Anything’s Possible
“If you come back with the same core,” Dumars said Monday in his first public comments since the Pistons lost to Cleveland in the Eastern Conference finals, “this would be the first time they’re coming back with this mandate.
“Complacency is the worst thing you can have in sports. That’s not going to be the calling card of our team going forward. That’s been the tag, and deservedly so a lot of times. I’m not going to sit here and defend it. But it won’t be the calling card going forward. Either you play with that sense of urgency or you don’t. At this level you can’t sit back. Status quo just doesn’t get it. And we won’t be status quo.”
Dumars said he was “disappointed but not discouraged, and there’s a difference,” with the way the playoffs unfolded. He said that while it’s likely the Pistons will experience some roster turnover this summer, he wasn’t inclined to make change just for change’s sake.
“We’re too good right now – we’re still too good a team – just to go out and change the parts and hope it works,” Dumars said. “That doesn’t make sense.”
In the face of strong media and public sentiment to do something dramatic, Dumars said he’s received many calls from rival general managers hoping to get good players from the Pistons on the cheap.
“I want to give a lot of you guys credit for making it seem like we’ve got a fire sale,” he said. “I’ve been getting some calls – crazy deals. People are crazy. We don’t have a fire sale going. We’ll make a change – and we’ll make a significant change if we have to. If something comes along that’s a legitimate deal. But I’m not going to take guys on the inactive list for one of my starters.”
Even if the four core starters who’ve been together since the 2004 championship season – Chauncey Billups, Rip Hamilton, Tayshaun Prince and Rasheed Wallace – all return, he still expects more reliance on young players, a transition that began last season with Jason Maxiell’s emergence as a frontcourt asset. He wants assertive and athletic young players who will challenge those veterans for playing time.
“Maxiell has shown that he’s more than ready to step in. But these other young guys are going to get an opportunity, too. Amir Johnson. We’ve got to keep bringing in young blood – young blood, new blood, athleticism. It’s time for that influx to start having a serious impact going forward. We won’t just go forward with the same old same old. You’ll see new people, new blood, new faces out on the court for the Pistons.
And an emerging young presence should have the added benefit of reinvigorating the starters.

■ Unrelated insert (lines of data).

(** Modelled from the spec: [get(key, {recursive?}) -> node-tree |
    not-found]. *)
Definition read (depth : nat) (key : string) (w : t) : Response :=
  let k := key_segments key in
  match find_entry k (entries w) with
  | Some e =>
      if live (now w) e
      then {| err := None;
              body := Some {| node := Some (Node (render k) (Some (e_value e)) None) |} |}
      else key_not_found
  | None =>
      match children depth (now w) k (entries w) with
      | [] => key_not_found
      | ns => {| err := None;
                 body := Some {| node := Some (Node (render k) None (Some ns)) |} |}
      end
  end.

(** Modelled from the spec: [set(key, serialized-value, {ttl?})]; a write
    replaces the entry and its lease. *)
Definition write (key value : string) (opts : SetOptions) (w : t) : t :=
  {| now := now w;
     entries := put (key_segments key)
                  {| e_value := value;
                     e_expires := (fun s => now w + 1000 * s) <$> ttl opts |}
                  (entries w);
     uuids := uuids w |}.

Definition wait (ms : Z) (w : t) : t :=
  {| now := now w + ms; entries := entries w; uuids := uuids w |}.

Definition fresh_uuid (w : t) : string * t :=
  ("id-" +:+ NilEmpty.string_of_uint (Nat.to_uint (uuids w)),
   {| now := now w; entries := entries w; uuids := S (uuids w) |}).

#[export] Instance world : World t := {|
  etcd_set := write;
  etcd_getSync := fun key w => (read 8 key w, w);
  etcd_get := fun key recursive w => (read (if recursive then 8%nat else 1%nat) key w, w);
  Random_uuid := fresh_uuid;
  timer_wait := wait
|}.

(** A stand-in for [JsonUtils] on records: the fields separated by a
    bar.  A value with the wrong number of fields does not parse. *)
#[export] Instance json_service : JsonUtils ServiceDefinition := {|
  stringify := fun s =>
    String.concat "|"
      ([ServiceDefinition.id s; ServiceDefinition.name s;
        ServiceDefinition.connection s] ++
       match ServiceDefinition.options s with
       | Some o => [o]
       | None => []
       end);
  parse := fun v =>
    match v with
    | None => None
    | Some text =>
        match split_on "|" text with
        | [i; n; c] =>
            Some {| ServiceDefinition.id := i; ServiceDefinition.name := n;
                    ServiceDefinition.connection := c;
                    ServiceDefinition.options := None |}
        | [i; n; c; o] =>
            Some {| ServiceDefinition.id := i; ServiceDefinition.name := n;
                    ServiceDefinition.connection := c;
                    ServiceDefinition.options := Some o |}
        | _ => None
        end
    end
|}.

(** A stand-in for [JsonUtils] on blobs: a blob is its own text. *)
#[export] Instance json_blob : JsonUtils Blob := {|
  stringify := fun o => o;
  parse := fun v => v
|}.

(** No live entry is stored at [dir] or anywhere below it. *)
Definition nothing_live_under (dir : list string) (w : t) : bool :=
  match find_entry dir (entries w) with
  | Some e => negb (live (now w) e)
  | None => true
  end &&
  match below (now w) dir (entries w) with
  | [] => true
  | _ :: _ => false
  end.

(** One more party moving the clock, between two calls of the registry. *)
Definition elapse (ms : Z) (r : Registry.t t) : Registry.t t :=
  Registry.with_etcd (wait ms (Registry._etcd r)) r.

(** A change event reaches the watcher: the cache is reloaded. *)
Definition on_change (r : Registry.t t) : Registry.t t :=
  snd (Registry.deliver_loadServices (Registry._loadServices r)).

End EtcdModel.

“You can change a sense of urgency,” he said. “If you’ve been playing 38 minutes a game here and you’re saying, ‘I can’t sustain that the whole season and through the playoffs,’ then don’t complain when we cut you to 30 minutes. You cut the minutes back and you say, ‘OK, I want the intensity. We’re not going to keep you out there for 40 minutes a night.’
“You just change the minutes around. If we went forward and say we’re gong to keep playing our core guys 40 minutes a night, you can’t do that. That doesn’t work. I can tell you firsthand you can’t pout those guys out there 40 minutes every night and then grind through the playoffs. What you do is say we’re not going to ask you to do that. Don’t complain, though, when you play 30 minutes a night. I don’t want to hear it. This is the way it’s going to be. That’s how you address that.
Dumars said that while everyone is held accountable for the playoff disappointment, it would be wrong to single out any particular player or coach Flip Saunders.
“When you sit in this seat you always have to be objective about judging it,” he said. “To sit here and just say it was the coach would be very shortsighted of me. When you bog down like that, it’s not just one particular area. We had guys missing open shots, we had guys missing assignments. We’d have to go down a list of things that causes you to bog down like that. I’m not going to sit here and throw Flip under the bus because we bogged down in the conference finals. But internally there is nothing untouched in terms of addressing all that.”
Dumars said Billups’ struggles against Cleveland didn’t alter his view that retaining his point guard remains the biggest off-season priority.
“One playoff series doesn’t change the view, especially when you’re looking long term. Hypothetically, if it does change your view and you say, Well, maybe we’ve got to go in a difference direction, who is that?”
On other matters:
“When you have that kind of range, you bring in all kinds of guys. Part of what we’re looking for is those young guys not only with the talent but with that sense of urgency. We don’t want guys who have underachieved, we don’t want guys who have been coddled. We want guys to come in with an edge, with something to prove. That’s part of the evaluating process. We’re looking at them talent wise but we also want to know what’s on their minds.”